Recorded information:
(** * Theorems *)

Lemma tview_fields n n' :
  tview n' = tview n →
  is_interrupt n' = is_interrupt n ∧ served n' = served n ∧
  ∀ off t, on_time off t n' ↔ on_time off t n.
Proof.
  intros [= Hid Ha Hb Hr Ht Hc]. unfold is_interrupt, on_time, served.
  by rewrite Hid, Ha, Hb, Hr, Ht, Hc.
Qed.

(** A step that changes none of the fields read, does not move the cursor
    and does not use up slack. *)
Lemma timely_step off off' s s' :
  agree tview (procs s) (procs s') → data s' = data s →
  SYSTEM_TIME s - off ≤ SYSTEM_TIME s' - off' →
  timely off s → timely off' s'.
Proof.
  intros Hv Hd Ht [Hnew Hold].
  assert (∀ i, tview (procs s' !!! i) = tview (procs s !!! i)) as Hn
    by (intros i; by apply agree_lookup).
  split; rewrite Hd; intros i Hi.
  - destruct (tview_fields _ _ (Hn i)) as (_ & -> & _). auto.
  - destruct (tview_fields _ _ (Hn i)) as (-> & Hs & Hon). intros Hint.
    specialize (Hold i Hi Hint). apply Hon. unfold on_time in *.
    destruct (isTerminated _); [done|lia].
Qed.

(** The cursor passes a record: a block request, or a process that
    arrives now. *)
Lemma timely_admit s :
  inv s →
  (is_interrupt (cur s) = false → arrivalTime (cur s) = SYSTEM_TIME s) →
  timely 0 s → timely 0 (next_data s).
Proof.
  intros Hinv Harr [Hnew Hold]. split; simpl; intros i Hi; [apply Hnew; lia|].
  destruct (decide (i = data s)) as [->|Hne]; [|apply Hold; lia].
  intros Hint. unfold on_time. rewrite (inv_fresh _ Hinv) by done.
  rewrite Hnew by done. specialize (Harr Hint). unfold cur in Harr. lia.
Qed.

(** The same when the step also changes fields that are not read. *)
Lemma timely_admit_step s s' :
  inv s →
  (is_interrupt (cur s) = false → arrivalTime (cur s) = SYSTEM_TIME s) →
  agree tview (procs s) (procs s') → data s' = S (data s) →
  SYSTEM_TIME s' = SYSTEM_TIME s →
  timely 0 s → timely 0 s'.
Proof.
  intros Hinv Harr Hv Hd Ht Htm.
  apply (timely_step 0 0 (next_data s)); [done|done|simpl; lia|].
  by apply timely_admit.
Qed.

(** The running process is served. *)
Lemma run_tick_timely s : inv s → timely 1 s → timely 0 (run_tick s).
Proof.
  intros Hinv Htm. unfold run_tick. destruct (ref s) as [r|] eqn:Hr.
  2:{ apply (timely_step 1 0 s); [done|done|lia|done]. }
  destruct Htm as [Hnew Hold].
  assert (r ∈ live s) as Hlive by (unfold live; rewrite Hr; set_solver).
  apply (inv_live _ Hinv) in Hlive as (Hrd & Hint & Hterm).
  pose proof (inv_data _ Hinv) as Hd.
  split; simpl; intros i Hi.
  - rewrite list_lookup_total_alter_ne by lia. auto.
  - destruct (decide (i = r)) as [->|Hne].
    + rewrite list_lookup_total_alter, decide_True by (split; [done|lia]).
      intros _. specialize (Hold r Hrd Hint). unfold on_time, served in *.
      simpl. rewrite Hterm in *. lia.
    + rewrite list_lookup_total_alter_ne by done. intros Hint'.
      specialize (Hold i Hi Hint'). unfold on_time in *.
      destruct (isTerminated _); [done|lia].
Qed.

(** The running process is finished with no time left. *)
Lemma retire_timely s r :
  inv s → ref s = Some r → remainingTime (procs s !!! r) = 0 → timely 0 s →
  timely 0 (update r (terminate (SYSTEM_TIME s)) s).
Proof.
  intros Hinv Hr Hrem [Hnew Hold].
  assert (r ∈ live s) as Hlive by (unfold live; rewrite Hr; set_solver).
  apply (inv_live _ Hinv) in Hlive as (Hrd & Hint & Hterm).
  pose proof (inv_data _ Hinv) as Hd.
  split; simpl; intros i Hi.
  - rewrite list_lookup_total_alter_ne by lia. auto.
  - destruct (decide (i = r)) as [->|Hne]; [|by rewrite list_lookup_total_alter_ne; auto].
    rewrite list_lookup_total_alter, decide_True by (split; [done|lia]).
    intros _. specialize (Hold r Hrd Hint). unfold on_time, served in *.
    rewrite Hterm in Hold. simpl. eexists. split; [done|]. lia.
Qed.

(** ** The blocks of a turn *)

Lemma g_begin_timely p s : inv s → timely 1 s → timely 0 (g_begin p s).
Proof.
  intros Hinv Htm. unfold g_begin.
  set (s0 := if is_rr p then quantum_tick s else s).
  assert (moved s s0 ∧ timely 1 s0) as [Hm Htm0].
  { subst s0. destruct (is_rr p); [|done]. split; [apply quantum_tick_moved|].
    unfold quantum_tick. destruct (IS_CPU_IDLE s); [done|].
    apply (timely_step 1 1 s); [done|done|simpl; lia|done]. }
  unfold age_blocked. destruct (isEmpty _).
  - apply run_tick_timely; [by eapply inv_moved|done].
  - eapply (timely_step 0 0 (run_tick s0)); [..|apply run_tick_timely];
      [solve_agree|done|simpl; lia|by eapply inv_moved|done].
Qed.

Lemma g_idle_step_timely p s s' :
  inv s → timely 0 s → g_idle_step p s = Ok s' → timely 0 s'.
Proof.
  intros Hinv Htm. unfold g_idle_step, rr_idle_step, idle_step.
  fold (is_interrupt (cur s)).
  destruct (is_rr p), (is_interrupt (cur s)) eqn:Hint,
    (Z.eqb_spec (arrivalTime (cur s)) (SYSTEM_TIME s)), (isTerminated (cur s));
    simpl; intros [= <-];
    first [ apply (timely_admit_step s); simpl; try done; try congruence;
            by apply agree_alter
          | apply (timely_step 0 0 s); [done|done|simpl; lia|done] ].
Qed.

Lemma g_take_next_timely p tq s s' :
  timely 0 s → g_take_next p tq s = Ok s' → timely 0 s'.
Proof.
  intros Htm. unfold g_take_next, rr_take_next, take_next.
  destruct (is_rr p), (rq s); simpl; intros [= <-];
    (apply (timely_step 0 0 s); simpl; [|done|lia|done]);
    first [done|by apply agree_alter].
Qed.

Lemma g_interrupt_timely p tq s s' :
  inv s → timely 0 s → g_interrupt p tq s = Ok s' →
  timely 0 s' ∧ data s' = data s ∧ agree static (procs s) (procs s').
Proof.
  intros Hinv Htm Hs'.
  destruct (g_interrupt_inv _ _ _ _ Hinv Hs') as (_ & Hd & Hst). split; [|done].
  destruct (ref s) as [r|] eqn:Hr; [|by unfold g_interrupt, block_or_finish in Hs'; rewrite Hr in Hs'].
  rewrite (g_interrupt_unfold _ _ _ _ Hr) in Hs'.
  eapply g_take_next_timely; [|exact Hs'].
  destruct (Z.eqb_spec (remainingTime (procs s !!! r)) 0) as [Hrem|_].
  - eapply (timely_step 0 0 (update r (terminate (SYSTEM_TIME s)) s));
      [done|done|simpl; lia|by apply retire_timely].
  - apply (timely_step 0 0 s); simpl; [by apply agree_alter|done|lia|done].
Qed.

Exercise directions:
Go through the records and repeat each one exactly as written.

Reply:
(** * Theorems *)

Lemma tview_fields n n' :
  tview n' = tview n →
  is_interrupt n' = is_interrupt n ∧ served n' = served n ∧
  ∀ off t, on_time off t n' ↔ on_time off t n.
Proof.
  intros [= Hid Ha Hb Hr Ht Hc]. unfold is_interrupt, on_time, served.
  by rewrite Hid, Ha, Hb, Hr, Ht, Hc.
Qed.

(** A step that changes none of the fields read, does not move the cursor
    and does not use up slack. *)
Lemma timely_step off off' s s' :
  agree tview (procs s) (procs s') → data s' = data s →
  SYSTEM_TIME s - off ≤ SYSTEM_TIME s' - off' →
  timely off s → timely off' s'.
Proof.
  intros Hv Hd Ht [Hnew Hold].
  assert (∀ i, tview (procs s' !!! i) = tview (procs s !!! i)) as Hn
    by (intros i; by apply agree_lookup).
  split; rewrite Hd; intros i Hi.
  - destruct (tview_fields _ _ (Hn i)) as (_ & -> & _). auto.
  - destruct (tview_fields _ _ (Hn i)) as (-> & Hs & Hon). intros Hint.
    specialize (Hold i Hi Hint). apply Hon. unfold on_time in *.
    destruct (isTerminated _); [done|lia].
Qed.

(** The cursor passes a record: a block request, or a process that
    arrives now. *)
Lemma timely_admit s :
  inv s →
  (is_interrupt (cur s) = false → arrivalTime (cur s) = SYSTEM_TIME s) →
  timely 0 s → timely 0 (next_data s).
Proof.
  intros Hinv Harr [Hnew Hold]. split; simpl; intros i Hi; [apply Hnew; lia|].
  destruct (decide (i = data s)) as [->|Hne]; [|apply Hold; lia].
  intros Hint. unfold on_time. rewrite (inv_fresh _ Hinv) by done.
  rewrite Hnew by done. specialize (Harr Hint). unfold cur in Harr. lia.
Qed.

(** The same when the step also changes fields that are not read. *)
Lemma timely_admit_step s s' :
  inv s →
  (is_interrupt (cur s) = false → arrivalTime (cur s) = SYSTEM_TIME s) →
  agree tview (procs s) (procs s') → data s' = S (data s) →
  SYSTEM_TIME s' = SYSTEM_TIME s →
  timely 0 s → timely 0 s'.
Proof.
  intros Hinv Harr Hv Hd Ht Htm.
  apply (timely_step 0 0 (next_data s)); [done|done|simpl; lia|].
  by apply timely_admit.
Qed.

(** The running process is served. *)
Lemma run_tick_timely s : inv s → timely 1 s → timely 0 (run_tick s).
Proof.
  intros Hinv Htm. unfold run_tick. destruct (ref s) as [r|] eqn:Hr.
  2:{ apply (timely_step 1 0 s); [done|done|lia|done]. }
  destruct Htm as [Hnew Hold].
  assert (r ∈ live s) as Hlive by (unfold live; rewrite Hr; set_solver).
  apply (inv_live _ Hinv) in Hlive as (Hrd & Hint & Hterm).
  pose proof (inv_data _ Hinv) as Hd.
  split; simpl; intros i Hi.
  - rewrite list_lookup_total_alter_ne by lia. auto.
  - destruct (decide (i = r)) as [->|Hne].
    + rewrite list_lookup_total_alter, decide_True by (split; [done|lia]).
      intros _. specialize (Hold r Hrd Hint). unfold on_time, served in *.
      simpl. rewrite Hterm in *. lia.
    + rewrite list_lookup_total_alter_ne by done. intros Hint'.
      specialize (Hold i Hi Hint'). unfold on_time in *.
      destruct (isTerminated _); [done|lia].
Qed.

(** The running process is finished with no time left. *)
Lemma retire_timely s r :
  inv s → ref s = Some r → remainingTime (procs s !!! r) = 0 → timely 0 s →
  timely 0 (update r (terminate (SYSTEM_TIME s)) s).
Proof.
  intros Hinv Hr Hrem [Hnew Hold].
  assert (r ∈ live s) as Hlive by (unfold live; rewrite Hr; set_solver).
  apply (inv_live _ Hinv) in Hlive as (Hrd & Hint & Hterm).
  pose proof (inv_data _ Hinv) as Hd.
  split; simpl; intros i Hi.
  - rewrite list_lookup_total_alter_ne by lia. auto.
  - destruct (decide (i = r)) as [->|Hne]; [|by rewrite list_lookup_total_alter_ne; auto].
    rewrite list_lookup_total_alter, decide_True by (split; [done|lia]).
    intros _. specialize (Hold r Hrd Hint). unfold on_time, served in *.
    rewrite Hterm in Hold. simpl. eexists. split; [done|]. lia.
Qed.

(** ** The blocks of a turn *)

Lemma g_begin_timely p s : inv s → timely 1 s → timely 0 (g_begin p s).
Proof.
  intros Hinv Htm. unfold g_begin.
  set (s0 := if is_rr p then quantum_tick s else s).
  assert (moved s s0 ∧ timely 1 s0) as [Hm Htm0].
  { subst s0. destruct (is_rr p); [|done]. split; [apply quantum_tick_moved|].
    unfold quantum_tick. destruct (IS_CPU_IDLE s); [done|].
    apply (timely_step 1 1 s); [done|done|simpl; lia|done]. }
  unfold age_blocked. destruct (isEmpty _).
  - apply run_tick_timely; [by eapply inv_moved|done].
  - eapply (timely_step 0 0 (run_tick s0)); [..|apply run_tick_timely];
      [solve_agree|done|simpl; lia|by eapply inv_moved|done].
Qed.

Lemma g_idle_step_timely p s s' :
  inv s → timely 0 s → g_idle_step p s = Ok s' → timely 0 s'.
Proof.
  intros Hinv Htm. unfold g_idle_step, rr_idle_step, idle_step.
  fold (is_interrupt (cur s)).
  destruct (is_rr p), (is_interrupt (cur s)) eqn:Hint,
    (Z.eqb_spec (arrivalTime (cur s)) (SYSTEM_TIME s)), (isTerminated (cur s));
    simpl; intros [= <-];
    first [ apply (timely_admit_step s); simpl; try done; try congruence;
            by apply agree_alter
          | apply (timely_step 0 0 s); [done|done|simpl; lia|done] ].
Qed.

Lemma g_take_next_timely p tq s s' :
  timely 0 s → g_take_next p tq s = Ok s' → timely 0 s'.
Proof.
  intros Htm. unfold g_take_next, rr_take_next, take_next.
  destruct (is_rr p), (rq s); simpl; intros [= <-];
    (apply (timely_step 0 0 s); simpl; [|done|lia|done]);
    first [done|by apply agree_alter].
Qed.

Lemma g_interrupt_timely p tq s s' :
  inv s → timely 0 s → g_interrupt p tq s = Ok s' →
  timely 0 s' ∧ data s' = data s ∧ agree static (procs s) (procs s').
Proof.
  intros Hinv Htm Hs'.
  destruct (g_interrupt_inv _ _ _ _ Hinv Hs') as (_ & Hd & Hst). split; [|done].
  destruct (ref s) as [r|] eqn:Hr; [|by unfold g_interrupt, block_or_finish in Hs'; rewrite Hr in Hs'].
  rewrite (g_interrupt_unfold _ _ _ _ Hr) in Hs'.
  eapply g_take_next_timely; [|exact Hs'].
  destruct (Z.eqb_spec (remainingTime (procs s !!! r)) 0) as [Hrem|_].
  - eapply (timely_step 0 0 (update r (terminate (SYSTEM_TIME s)) s));
      [done|done|simpl; lia|by apply retire_timely].
  - apply (timely_step 0 0 s); simpl; [by apply agree_alter|done|lia|done].
Qed.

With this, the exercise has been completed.